[THE PROBLEM] Your answer should be the full set of entries, given again without alteration.

[RECORDS SHOWN]
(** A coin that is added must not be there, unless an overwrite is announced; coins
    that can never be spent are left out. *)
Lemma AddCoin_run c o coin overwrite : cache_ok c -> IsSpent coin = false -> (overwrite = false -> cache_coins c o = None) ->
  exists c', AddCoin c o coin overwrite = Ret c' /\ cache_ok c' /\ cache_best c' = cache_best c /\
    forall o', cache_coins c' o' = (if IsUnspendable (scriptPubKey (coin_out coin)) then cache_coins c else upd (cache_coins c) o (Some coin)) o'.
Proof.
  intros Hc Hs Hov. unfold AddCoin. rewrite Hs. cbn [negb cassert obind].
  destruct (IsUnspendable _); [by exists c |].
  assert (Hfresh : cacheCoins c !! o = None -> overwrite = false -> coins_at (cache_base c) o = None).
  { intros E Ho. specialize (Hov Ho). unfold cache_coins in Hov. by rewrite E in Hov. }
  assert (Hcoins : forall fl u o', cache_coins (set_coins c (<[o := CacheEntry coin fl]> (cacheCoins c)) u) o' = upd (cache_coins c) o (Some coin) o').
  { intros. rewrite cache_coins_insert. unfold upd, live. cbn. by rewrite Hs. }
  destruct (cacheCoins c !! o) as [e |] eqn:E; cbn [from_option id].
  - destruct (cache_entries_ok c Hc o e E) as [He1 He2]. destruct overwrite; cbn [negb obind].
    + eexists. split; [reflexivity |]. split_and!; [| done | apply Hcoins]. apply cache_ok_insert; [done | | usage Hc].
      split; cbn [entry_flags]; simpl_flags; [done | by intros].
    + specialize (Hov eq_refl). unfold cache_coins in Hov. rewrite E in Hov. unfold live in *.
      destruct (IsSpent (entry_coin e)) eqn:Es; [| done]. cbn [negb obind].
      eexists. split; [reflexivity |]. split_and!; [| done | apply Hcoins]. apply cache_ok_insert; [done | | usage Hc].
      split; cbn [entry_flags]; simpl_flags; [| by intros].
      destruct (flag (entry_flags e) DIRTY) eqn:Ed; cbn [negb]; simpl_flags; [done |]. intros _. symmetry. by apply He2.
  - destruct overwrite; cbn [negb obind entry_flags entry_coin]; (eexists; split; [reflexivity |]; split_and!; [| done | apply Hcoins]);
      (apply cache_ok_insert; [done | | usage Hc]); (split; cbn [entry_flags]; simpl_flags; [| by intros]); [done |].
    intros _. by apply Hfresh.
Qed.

[RESULT OF THE TASK]
(** A coin that is added must not be there, unless an overwrite is announced; coins
    that can never be spent are left out. *)
Lemma AddCoin_run c o coin overwrite : cache_ok c -> IsSpent coin = false -> (overwrite = false -> cache_coins c o = None) ->
  exists c', AddCoin c o coin overwrite = Ret c' /\ cache_ok c' /\ cache_best c' = cache_best c /\
    forall o', cache_coins c' o' = (if IsUnspendable (scriptPubKey (coin_out coin)) then cache_coins c else upd (cache_coins c) o (Some coin)) o'.
Proof.
  intros Hc Hs Hov. unfold AddCoin. rewrite Hs. cbn [negb cassert obind].
  destruct (IsUnspendable _); [by exists c |].
  assert (Hfresh : cacheCoins c !! o = None -> overwrite = false -> coins_at (cache_base c) o = None).
  { intros E Ho. specialize (Hov Ho). unfold cache_coins in Hov. by rewrite E in Hov. }
  assert (Hcoins : forall fl u o', cache_coins (set_coins c (<[o := CacheEntry coin fl]> (cacheCoins c)) u) o' = upd (cache_coins c) o (Some coin) o').
  { intros. rewrite cache_coins_insert. unfold upd, live. cbn. by rewrite Hs. }
  destruct (cacheCoins c !! o) as [e |] eqn:E; cbn [from_option id].
  - destruct (cache_entries_ok c Hc o e E) as [He1 He2]. destruct overwrite; cbn [negb obind].
    + eexists. split; [reflexivity |]. split_and!; [| done | apply Hcoins]. apply cache_ok_insert; [done | | usage Hc].
      split; cbn [entry_flags]; simpl_flags; [done | by intros].
    + specialize (Hov eq_refl). unfold cache_coins in Hov. rewrite E in Hov. unfold live in *.
      destruct (IsSpent (entry_coin e)) eqn:Es; [| done]. cbn [negb obind].
      eexists. split; [reflexivity |]. split_and!; [| done | apply Hcoins]. apply cache_ok_insert; [done | | usage Hc].
      split; cbn [entry_flags]; simpl_flags; [| by intros].
      destruct (flag (entry_flags e) DIRTY) eqn:Ed; cbn [negb]; simpl_flags; [done |]. intros _. symmetry. by apply He2.
  - destruct overwrite; cbn [negb obind entry_flags entry_coin]; (eexists; split; [reflexivity |]; split_and!; [| done | apply Hcoins]);
      (apply cache_ok_insert; [done | | usage Hc]); (split; cbn [entry_flags]; simpl_flags; [| by intros]); [done |].
    intros _. by apply Hfresh.
Qed.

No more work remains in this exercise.